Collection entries
....

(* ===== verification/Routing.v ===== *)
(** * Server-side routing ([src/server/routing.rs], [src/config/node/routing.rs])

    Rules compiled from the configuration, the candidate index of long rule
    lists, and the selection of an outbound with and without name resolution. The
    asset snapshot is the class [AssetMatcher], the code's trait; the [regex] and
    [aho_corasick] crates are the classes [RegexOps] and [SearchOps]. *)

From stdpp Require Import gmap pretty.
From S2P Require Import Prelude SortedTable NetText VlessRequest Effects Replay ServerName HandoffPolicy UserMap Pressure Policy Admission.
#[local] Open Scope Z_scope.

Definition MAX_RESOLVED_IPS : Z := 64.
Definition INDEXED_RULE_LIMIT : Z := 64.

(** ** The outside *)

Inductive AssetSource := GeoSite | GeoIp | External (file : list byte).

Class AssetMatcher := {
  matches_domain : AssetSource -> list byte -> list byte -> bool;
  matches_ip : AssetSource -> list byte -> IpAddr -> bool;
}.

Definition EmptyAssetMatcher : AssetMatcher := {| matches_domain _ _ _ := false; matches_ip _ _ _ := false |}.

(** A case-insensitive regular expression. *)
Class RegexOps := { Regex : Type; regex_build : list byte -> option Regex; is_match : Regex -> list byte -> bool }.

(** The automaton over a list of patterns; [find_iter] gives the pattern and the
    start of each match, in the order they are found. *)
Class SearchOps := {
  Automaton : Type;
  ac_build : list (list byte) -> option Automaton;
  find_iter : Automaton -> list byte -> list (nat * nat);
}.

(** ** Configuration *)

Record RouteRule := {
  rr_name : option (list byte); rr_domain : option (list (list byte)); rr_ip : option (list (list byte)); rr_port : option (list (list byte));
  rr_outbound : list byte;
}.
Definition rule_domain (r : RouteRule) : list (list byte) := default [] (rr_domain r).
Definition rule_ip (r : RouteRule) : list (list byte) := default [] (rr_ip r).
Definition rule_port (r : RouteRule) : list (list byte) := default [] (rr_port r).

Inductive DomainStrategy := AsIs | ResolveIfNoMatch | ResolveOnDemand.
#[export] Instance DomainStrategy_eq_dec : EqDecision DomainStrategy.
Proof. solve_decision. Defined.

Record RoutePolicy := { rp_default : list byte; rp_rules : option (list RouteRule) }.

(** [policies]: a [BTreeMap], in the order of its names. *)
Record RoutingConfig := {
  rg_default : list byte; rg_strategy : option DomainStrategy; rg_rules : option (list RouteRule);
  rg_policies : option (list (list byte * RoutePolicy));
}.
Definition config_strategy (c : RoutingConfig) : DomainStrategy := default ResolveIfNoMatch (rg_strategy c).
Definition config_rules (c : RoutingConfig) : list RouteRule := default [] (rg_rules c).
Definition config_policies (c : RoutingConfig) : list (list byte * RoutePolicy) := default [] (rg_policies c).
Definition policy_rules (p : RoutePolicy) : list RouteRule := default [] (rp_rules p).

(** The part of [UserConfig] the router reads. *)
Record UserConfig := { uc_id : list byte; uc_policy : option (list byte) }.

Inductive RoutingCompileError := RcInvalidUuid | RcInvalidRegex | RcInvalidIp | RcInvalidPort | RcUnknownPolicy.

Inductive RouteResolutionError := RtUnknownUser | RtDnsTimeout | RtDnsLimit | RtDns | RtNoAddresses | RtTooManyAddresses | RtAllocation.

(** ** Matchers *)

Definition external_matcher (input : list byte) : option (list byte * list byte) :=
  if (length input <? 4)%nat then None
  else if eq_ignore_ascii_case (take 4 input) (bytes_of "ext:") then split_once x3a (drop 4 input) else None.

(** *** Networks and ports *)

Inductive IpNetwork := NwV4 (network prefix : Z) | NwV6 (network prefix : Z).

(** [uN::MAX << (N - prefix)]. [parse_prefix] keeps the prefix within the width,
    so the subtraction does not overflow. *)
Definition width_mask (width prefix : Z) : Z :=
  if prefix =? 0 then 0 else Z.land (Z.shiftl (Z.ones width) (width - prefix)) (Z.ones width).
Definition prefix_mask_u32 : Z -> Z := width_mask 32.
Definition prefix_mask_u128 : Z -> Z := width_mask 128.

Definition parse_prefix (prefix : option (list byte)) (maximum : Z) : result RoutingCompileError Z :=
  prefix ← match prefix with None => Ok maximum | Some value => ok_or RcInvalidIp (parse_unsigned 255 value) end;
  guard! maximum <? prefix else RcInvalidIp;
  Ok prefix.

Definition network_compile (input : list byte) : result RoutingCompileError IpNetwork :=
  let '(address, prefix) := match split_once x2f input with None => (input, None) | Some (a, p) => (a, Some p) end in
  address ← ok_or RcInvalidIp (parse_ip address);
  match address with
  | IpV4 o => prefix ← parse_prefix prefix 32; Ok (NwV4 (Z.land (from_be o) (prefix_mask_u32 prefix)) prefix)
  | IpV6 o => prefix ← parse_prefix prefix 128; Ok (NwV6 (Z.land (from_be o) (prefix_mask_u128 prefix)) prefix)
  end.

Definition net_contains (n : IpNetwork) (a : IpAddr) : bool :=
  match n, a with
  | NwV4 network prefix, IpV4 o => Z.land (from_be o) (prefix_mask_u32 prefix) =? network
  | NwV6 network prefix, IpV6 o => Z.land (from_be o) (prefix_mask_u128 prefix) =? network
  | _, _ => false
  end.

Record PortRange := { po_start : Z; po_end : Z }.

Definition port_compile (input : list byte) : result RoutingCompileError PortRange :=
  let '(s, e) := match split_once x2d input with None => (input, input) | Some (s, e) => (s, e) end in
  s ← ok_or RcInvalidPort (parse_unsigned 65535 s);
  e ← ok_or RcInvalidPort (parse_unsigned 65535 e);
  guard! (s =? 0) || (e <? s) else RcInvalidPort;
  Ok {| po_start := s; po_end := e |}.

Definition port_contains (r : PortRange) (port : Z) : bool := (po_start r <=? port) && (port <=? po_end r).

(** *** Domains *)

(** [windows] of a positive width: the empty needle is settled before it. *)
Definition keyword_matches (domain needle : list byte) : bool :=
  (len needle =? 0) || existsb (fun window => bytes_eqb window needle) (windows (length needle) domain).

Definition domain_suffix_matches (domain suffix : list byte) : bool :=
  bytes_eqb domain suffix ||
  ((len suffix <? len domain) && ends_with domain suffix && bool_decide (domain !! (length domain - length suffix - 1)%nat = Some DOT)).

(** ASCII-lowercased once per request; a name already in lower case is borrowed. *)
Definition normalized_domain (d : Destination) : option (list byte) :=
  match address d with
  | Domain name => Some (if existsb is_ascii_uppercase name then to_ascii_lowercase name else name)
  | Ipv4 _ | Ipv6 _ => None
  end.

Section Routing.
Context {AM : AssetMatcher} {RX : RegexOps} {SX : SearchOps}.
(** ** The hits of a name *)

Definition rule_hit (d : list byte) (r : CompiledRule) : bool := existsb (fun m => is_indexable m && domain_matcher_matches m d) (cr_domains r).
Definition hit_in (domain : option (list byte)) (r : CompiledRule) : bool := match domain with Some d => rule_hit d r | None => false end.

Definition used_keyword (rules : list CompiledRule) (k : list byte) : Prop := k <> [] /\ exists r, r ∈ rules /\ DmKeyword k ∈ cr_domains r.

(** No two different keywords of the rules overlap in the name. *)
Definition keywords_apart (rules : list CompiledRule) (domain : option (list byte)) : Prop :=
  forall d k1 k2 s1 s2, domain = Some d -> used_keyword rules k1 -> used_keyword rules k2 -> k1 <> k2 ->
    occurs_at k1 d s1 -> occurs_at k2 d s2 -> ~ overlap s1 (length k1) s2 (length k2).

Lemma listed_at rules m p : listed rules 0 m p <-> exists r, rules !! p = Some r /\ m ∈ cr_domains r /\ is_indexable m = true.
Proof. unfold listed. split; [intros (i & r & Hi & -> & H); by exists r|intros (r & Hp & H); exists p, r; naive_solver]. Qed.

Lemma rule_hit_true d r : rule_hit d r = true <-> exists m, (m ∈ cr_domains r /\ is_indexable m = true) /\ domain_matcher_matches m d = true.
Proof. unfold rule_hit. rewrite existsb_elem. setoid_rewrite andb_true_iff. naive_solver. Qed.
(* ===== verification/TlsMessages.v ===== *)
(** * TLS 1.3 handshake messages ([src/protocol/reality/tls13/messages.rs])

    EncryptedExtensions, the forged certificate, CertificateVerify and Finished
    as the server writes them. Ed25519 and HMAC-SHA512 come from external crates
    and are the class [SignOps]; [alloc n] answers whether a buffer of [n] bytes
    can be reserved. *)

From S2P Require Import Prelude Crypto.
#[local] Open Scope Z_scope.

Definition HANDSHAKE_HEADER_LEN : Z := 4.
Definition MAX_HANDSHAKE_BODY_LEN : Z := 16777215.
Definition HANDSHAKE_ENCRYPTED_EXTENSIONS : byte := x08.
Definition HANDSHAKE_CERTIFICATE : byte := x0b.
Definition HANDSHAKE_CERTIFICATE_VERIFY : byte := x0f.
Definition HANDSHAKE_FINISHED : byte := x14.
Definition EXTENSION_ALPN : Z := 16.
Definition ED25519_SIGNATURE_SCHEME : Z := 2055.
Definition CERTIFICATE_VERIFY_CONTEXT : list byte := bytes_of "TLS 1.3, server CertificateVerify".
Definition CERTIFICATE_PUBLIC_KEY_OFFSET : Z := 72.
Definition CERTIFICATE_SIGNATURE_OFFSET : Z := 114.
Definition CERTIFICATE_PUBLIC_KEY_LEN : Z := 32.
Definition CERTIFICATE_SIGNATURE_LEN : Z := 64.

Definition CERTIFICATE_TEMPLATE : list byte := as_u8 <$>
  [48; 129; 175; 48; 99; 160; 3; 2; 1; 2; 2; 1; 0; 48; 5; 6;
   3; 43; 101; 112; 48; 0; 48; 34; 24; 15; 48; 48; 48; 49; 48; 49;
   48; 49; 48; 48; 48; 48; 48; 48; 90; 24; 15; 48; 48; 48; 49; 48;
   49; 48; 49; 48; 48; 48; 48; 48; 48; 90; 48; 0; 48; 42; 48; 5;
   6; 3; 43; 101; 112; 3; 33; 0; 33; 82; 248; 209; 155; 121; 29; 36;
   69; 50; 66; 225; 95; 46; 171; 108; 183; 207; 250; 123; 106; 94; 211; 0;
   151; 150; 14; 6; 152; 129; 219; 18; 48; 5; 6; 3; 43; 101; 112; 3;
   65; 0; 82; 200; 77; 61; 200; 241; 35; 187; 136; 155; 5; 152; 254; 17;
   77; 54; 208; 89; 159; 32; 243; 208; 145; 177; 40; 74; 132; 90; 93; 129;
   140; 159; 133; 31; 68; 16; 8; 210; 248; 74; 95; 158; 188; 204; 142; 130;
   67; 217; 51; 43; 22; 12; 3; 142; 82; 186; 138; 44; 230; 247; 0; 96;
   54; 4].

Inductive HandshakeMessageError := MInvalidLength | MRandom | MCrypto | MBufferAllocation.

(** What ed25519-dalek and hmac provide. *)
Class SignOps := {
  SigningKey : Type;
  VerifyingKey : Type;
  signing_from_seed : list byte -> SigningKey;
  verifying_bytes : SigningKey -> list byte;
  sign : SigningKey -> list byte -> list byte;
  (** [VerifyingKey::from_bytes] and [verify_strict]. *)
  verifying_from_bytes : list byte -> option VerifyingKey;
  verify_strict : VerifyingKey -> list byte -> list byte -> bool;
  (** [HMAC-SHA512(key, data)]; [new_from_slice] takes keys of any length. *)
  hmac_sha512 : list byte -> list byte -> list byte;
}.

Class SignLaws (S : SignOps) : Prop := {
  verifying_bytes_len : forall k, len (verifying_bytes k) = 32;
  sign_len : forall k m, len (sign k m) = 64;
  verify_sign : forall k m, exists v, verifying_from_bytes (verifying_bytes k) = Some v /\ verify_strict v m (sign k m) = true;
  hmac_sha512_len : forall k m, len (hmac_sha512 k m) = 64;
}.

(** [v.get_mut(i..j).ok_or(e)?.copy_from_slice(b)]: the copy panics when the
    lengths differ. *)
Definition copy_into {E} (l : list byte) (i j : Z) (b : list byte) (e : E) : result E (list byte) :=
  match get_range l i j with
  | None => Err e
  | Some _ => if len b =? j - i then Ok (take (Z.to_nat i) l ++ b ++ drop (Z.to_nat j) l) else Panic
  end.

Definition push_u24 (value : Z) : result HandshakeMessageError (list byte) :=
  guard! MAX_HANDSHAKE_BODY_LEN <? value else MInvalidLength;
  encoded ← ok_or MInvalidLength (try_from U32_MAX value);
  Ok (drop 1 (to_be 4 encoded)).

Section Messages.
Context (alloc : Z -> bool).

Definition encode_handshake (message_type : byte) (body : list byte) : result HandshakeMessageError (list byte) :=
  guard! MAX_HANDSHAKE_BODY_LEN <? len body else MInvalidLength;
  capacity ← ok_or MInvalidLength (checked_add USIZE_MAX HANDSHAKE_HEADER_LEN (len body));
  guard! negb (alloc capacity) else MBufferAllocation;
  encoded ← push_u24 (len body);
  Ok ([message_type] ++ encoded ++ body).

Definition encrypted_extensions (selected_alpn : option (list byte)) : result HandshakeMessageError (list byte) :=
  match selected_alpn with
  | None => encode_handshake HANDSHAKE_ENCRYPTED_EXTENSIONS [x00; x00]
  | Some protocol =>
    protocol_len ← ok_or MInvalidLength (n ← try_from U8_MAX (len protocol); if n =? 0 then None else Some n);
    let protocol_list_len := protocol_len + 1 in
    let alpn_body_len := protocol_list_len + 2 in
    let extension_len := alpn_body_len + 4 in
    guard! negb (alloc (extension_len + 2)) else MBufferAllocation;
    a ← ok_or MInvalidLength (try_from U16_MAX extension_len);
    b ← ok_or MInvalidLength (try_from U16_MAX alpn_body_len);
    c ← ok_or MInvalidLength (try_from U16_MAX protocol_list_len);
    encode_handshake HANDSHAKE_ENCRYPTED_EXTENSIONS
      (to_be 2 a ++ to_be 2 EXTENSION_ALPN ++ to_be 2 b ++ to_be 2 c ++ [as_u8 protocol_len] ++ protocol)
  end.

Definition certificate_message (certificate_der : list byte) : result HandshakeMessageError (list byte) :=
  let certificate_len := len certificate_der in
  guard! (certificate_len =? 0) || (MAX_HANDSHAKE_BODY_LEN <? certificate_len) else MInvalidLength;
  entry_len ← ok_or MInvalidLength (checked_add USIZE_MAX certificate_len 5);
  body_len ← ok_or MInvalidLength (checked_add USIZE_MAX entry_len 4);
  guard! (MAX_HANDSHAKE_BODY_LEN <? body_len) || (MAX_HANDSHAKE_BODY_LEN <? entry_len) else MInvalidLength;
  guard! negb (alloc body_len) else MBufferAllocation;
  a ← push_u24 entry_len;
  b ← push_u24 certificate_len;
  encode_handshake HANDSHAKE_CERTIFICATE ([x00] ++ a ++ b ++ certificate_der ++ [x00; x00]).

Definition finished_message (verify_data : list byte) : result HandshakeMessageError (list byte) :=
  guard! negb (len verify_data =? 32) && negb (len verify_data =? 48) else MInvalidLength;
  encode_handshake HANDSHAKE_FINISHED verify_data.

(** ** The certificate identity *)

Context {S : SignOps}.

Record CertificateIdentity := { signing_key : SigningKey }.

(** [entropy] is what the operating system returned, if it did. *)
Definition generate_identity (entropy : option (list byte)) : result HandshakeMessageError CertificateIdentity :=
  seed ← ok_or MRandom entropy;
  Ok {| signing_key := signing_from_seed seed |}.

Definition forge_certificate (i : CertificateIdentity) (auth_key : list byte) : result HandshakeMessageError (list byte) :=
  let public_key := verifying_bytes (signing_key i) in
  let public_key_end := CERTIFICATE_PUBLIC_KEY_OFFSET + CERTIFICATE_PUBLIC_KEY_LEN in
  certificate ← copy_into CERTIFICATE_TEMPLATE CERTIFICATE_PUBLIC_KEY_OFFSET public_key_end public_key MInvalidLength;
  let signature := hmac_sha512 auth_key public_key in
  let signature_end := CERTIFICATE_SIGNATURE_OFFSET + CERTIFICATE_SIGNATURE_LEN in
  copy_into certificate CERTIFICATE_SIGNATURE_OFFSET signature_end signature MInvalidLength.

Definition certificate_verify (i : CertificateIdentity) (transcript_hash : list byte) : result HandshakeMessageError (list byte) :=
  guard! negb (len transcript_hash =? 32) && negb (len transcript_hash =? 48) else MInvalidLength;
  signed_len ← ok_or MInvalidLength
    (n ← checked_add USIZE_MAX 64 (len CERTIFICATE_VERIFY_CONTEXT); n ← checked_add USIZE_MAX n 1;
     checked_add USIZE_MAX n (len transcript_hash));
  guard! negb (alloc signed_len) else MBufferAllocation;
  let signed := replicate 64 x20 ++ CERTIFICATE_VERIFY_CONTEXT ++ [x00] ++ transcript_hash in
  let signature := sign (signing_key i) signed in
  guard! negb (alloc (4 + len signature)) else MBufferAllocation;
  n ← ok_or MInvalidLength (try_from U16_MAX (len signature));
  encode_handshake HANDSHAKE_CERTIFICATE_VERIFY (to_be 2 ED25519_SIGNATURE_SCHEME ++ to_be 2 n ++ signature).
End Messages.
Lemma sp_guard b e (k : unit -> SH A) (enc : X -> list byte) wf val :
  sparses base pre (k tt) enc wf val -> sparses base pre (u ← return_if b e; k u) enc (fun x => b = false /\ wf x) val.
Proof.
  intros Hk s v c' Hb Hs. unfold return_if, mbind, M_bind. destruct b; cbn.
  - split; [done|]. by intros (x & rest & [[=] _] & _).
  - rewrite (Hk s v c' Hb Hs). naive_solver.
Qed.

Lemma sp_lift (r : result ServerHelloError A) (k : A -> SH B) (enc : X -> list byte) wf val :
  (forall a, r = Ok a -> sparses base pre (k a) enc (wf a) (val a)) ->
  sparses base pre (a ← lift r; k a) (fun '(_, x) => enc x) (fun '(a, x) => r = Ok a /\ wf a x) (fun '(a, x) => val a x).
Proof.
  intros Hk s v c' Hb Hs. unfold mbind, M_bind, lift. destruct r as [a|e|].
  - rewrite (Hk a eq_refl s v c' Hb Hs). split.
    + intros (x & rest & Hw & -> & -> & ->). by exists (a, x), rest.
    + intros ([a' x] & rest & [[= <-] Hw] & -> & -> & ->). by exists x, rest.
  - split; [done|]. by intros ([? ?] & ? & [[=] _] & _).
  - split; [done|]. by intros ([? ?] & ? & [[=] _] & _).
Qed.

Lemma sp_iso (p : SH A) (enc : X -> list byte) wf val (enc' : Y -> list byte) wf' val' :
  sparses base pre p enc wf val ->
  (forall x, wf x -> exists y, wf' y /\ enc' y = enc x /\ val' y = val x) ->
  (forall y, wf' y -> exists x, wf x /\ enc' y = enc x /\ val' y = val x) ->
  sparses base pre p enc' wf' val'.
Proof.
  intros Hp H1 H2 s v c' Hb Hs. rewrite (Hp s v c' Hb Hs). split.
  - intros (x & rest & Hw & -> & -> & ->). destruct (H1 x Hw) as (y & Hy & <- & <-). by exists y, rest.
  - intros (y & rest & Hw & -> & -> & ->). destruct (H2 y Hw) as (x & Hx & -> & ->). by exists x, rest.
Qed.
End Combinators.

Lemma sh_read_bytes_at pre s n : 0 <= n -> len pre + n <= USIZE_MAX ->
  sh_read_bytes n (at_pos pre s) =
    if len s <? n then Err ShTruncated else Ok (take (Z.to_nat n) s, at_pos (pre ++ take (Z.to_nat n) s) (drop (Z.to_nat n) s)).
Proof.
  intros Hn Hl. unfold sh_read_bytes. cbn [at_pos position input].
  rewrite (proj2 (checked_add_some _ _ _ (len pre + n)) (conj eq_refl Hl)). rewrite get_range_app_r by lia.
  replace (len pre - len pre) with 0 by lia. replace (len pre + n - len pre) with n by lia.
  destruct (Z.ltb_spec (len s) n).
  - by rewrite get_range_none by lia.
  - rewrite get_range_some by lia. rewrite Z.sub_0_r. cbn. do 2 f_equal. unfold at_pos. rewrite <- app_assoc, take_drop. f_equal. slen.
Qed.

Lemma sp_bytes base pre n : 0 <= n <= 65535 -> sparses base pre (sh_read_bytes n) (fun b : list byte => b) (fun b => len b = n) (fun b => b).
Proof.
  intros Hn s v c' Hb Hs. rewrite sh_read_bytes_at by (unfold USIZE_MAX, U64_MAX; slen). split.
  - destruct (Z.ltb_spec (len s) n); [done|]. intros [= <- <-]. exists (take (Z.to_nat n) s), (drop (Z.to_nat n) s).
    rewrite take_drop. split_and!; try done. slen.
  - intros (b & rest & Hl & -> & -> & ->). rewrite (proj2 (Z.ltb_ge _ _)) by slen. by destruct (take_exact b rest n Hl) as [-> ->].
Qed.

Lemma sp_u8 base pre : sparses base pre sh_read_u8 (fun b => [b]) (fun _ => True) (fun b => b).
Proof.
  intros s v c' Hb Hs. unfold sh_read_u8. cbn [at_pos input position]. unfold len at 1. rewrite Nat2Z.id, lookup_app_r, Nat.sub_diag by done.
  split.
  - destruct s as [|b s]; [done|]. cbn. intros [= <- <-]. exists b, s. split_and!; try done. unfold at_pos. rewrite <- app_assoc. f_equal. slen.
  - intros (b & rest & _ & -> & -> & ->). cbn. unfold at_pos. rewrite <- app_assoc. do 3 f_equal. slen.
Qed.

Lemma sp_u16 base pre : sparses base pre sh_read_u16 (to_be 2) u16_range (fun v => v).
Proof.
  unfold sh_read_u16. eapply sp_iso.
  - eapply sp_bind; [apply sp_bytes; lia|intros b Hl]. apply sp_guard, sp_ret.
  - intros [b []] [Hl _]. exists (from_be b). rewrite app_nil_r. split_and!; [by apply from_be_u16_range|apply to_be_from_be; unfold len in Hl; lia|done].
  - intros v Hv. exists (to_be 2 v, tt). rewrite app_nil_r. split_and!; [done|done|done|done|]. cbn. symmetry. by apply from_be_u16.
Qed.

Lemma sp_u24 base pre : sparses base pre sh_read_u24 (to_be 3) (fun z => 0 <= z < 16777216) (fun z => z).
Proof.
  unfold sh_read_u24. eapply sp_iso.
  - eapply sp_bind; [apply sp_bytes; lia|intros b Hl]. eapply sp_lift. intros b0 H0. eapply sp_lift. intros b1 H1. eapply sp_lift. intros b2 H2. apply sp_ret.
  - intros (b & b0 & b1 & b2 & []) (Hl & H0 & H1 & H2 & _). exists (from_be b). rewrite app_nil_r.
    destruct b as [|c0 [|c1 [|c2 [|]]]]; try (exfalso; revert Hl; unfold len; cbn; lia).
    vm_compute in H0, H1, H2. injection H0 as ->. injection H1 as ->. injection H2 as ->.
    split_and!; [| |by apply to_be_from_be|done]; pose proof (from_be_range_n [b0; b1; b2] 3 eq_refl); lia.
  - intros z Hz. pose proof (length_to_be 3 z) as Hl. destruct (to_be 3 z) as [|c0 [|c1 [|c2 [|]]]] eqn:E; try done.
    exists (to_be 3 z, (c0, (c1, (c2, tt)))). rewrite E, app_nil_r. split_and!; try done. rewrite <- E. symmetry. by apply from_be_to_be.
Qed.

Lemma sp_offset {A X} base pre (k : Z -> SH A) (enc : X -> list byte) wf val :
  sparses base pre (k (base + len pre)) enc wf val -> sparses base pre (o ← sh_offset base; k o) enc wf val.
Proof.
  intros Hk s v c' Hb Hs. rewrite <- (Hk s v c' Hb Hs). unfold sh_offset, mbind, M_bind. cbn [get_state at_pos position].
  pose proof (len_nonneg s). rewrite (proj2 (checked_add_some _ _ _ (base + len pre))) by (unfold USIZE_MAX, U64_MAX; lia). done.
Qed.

....

*ABOUT THIS TASK:* Out of the data above, set down the lines from the one with "rr_outbound : list byte;" to the one with "Definition width_mask (width", both included, exactly as written and with no additions.

*EXERCISE RESULT:*
  rr_outbound : list byte;
}.
Definition rule_domain (r : RouteRule) : list (list byte) := default [] (rr_domain r).
Definition rule_ip (r : RouteRule) : list (list byte) := default [] (rr_ip r).
Definition rule_port (r : RouteRule) : list (list byte) := default [] (rr_port r).

Inductive DomainStrategy := AsIs | ResolveIfNoMatch | ResolveOnDemand.
#[export] Instance DomainStrategy_eq_dec : EqDecision DomainStrategy.
Proof. solve_decision. Defined.

Record RoutePolicy := { rp_default : list byte; rp_rules : option (list RouteRule) }.

(** [policies]: a [BTreeMap], in the order of its names. *)
Record RoutingConfig := {
  rg_default : list byte; rg_strategy : option DomainStrategy; rg_rules : option (list RouteRule);
  rg_policies : option (list (list byte * RoutePolicy));
}.
Definition config_strategy (c : RoutingConfig) : DomainStrategy := default ResolveIfNoMatch (rg_strategy c).
Definition config_rules (c : RoutingConfig) : list RouteRule := default [] (rg_rules c).
Definition config_policies (c : RoutingConfig) : list (list byte * RoutePolicy) := default [] (rg_policies c).
Definition policy_rules (p : RoutePolicy) : list RouteRule := default [] (rp_rules p).

(** The part of [UserConfig] the router reads. *)
Record UserConfig := { uc_id : list byte; uc_policy : option (list byte) }.

Inductive RoutingCompileError := RcInvalidUuid | RcInvalidRegex | RcInvalidIp | RcInvalidPort | RcUnknownPolicy.

Inductive RouteResolutionError := RtUnknownUser | RtDnsTimeout | RtDnsLimit | RtDns | RtNoAddresses | RtTooManyAddresses | RtAllocation.

(** ** Matchers *)

Definition external_matcher (input : list byte) : option (list byte * list byte) :=
  if (length input <? 4)%nat then None
  else if eq_ignore_ascii_case (take 4 input) (bytes_of "ext:") then split_once x3a (drop 4 input) else None.

(** *** Networks and ports *)

Inductive IpNetwork := NwV4 (network prefix : Z) | NwV6 (network prefix : Z).

(** [uN::MAX << (N - prefix)]. [parse_prefix] keeps the prefix within the width,
    so the subtraction does not overflow. *)
Definition width_mask (width prefix : Z) : Z :=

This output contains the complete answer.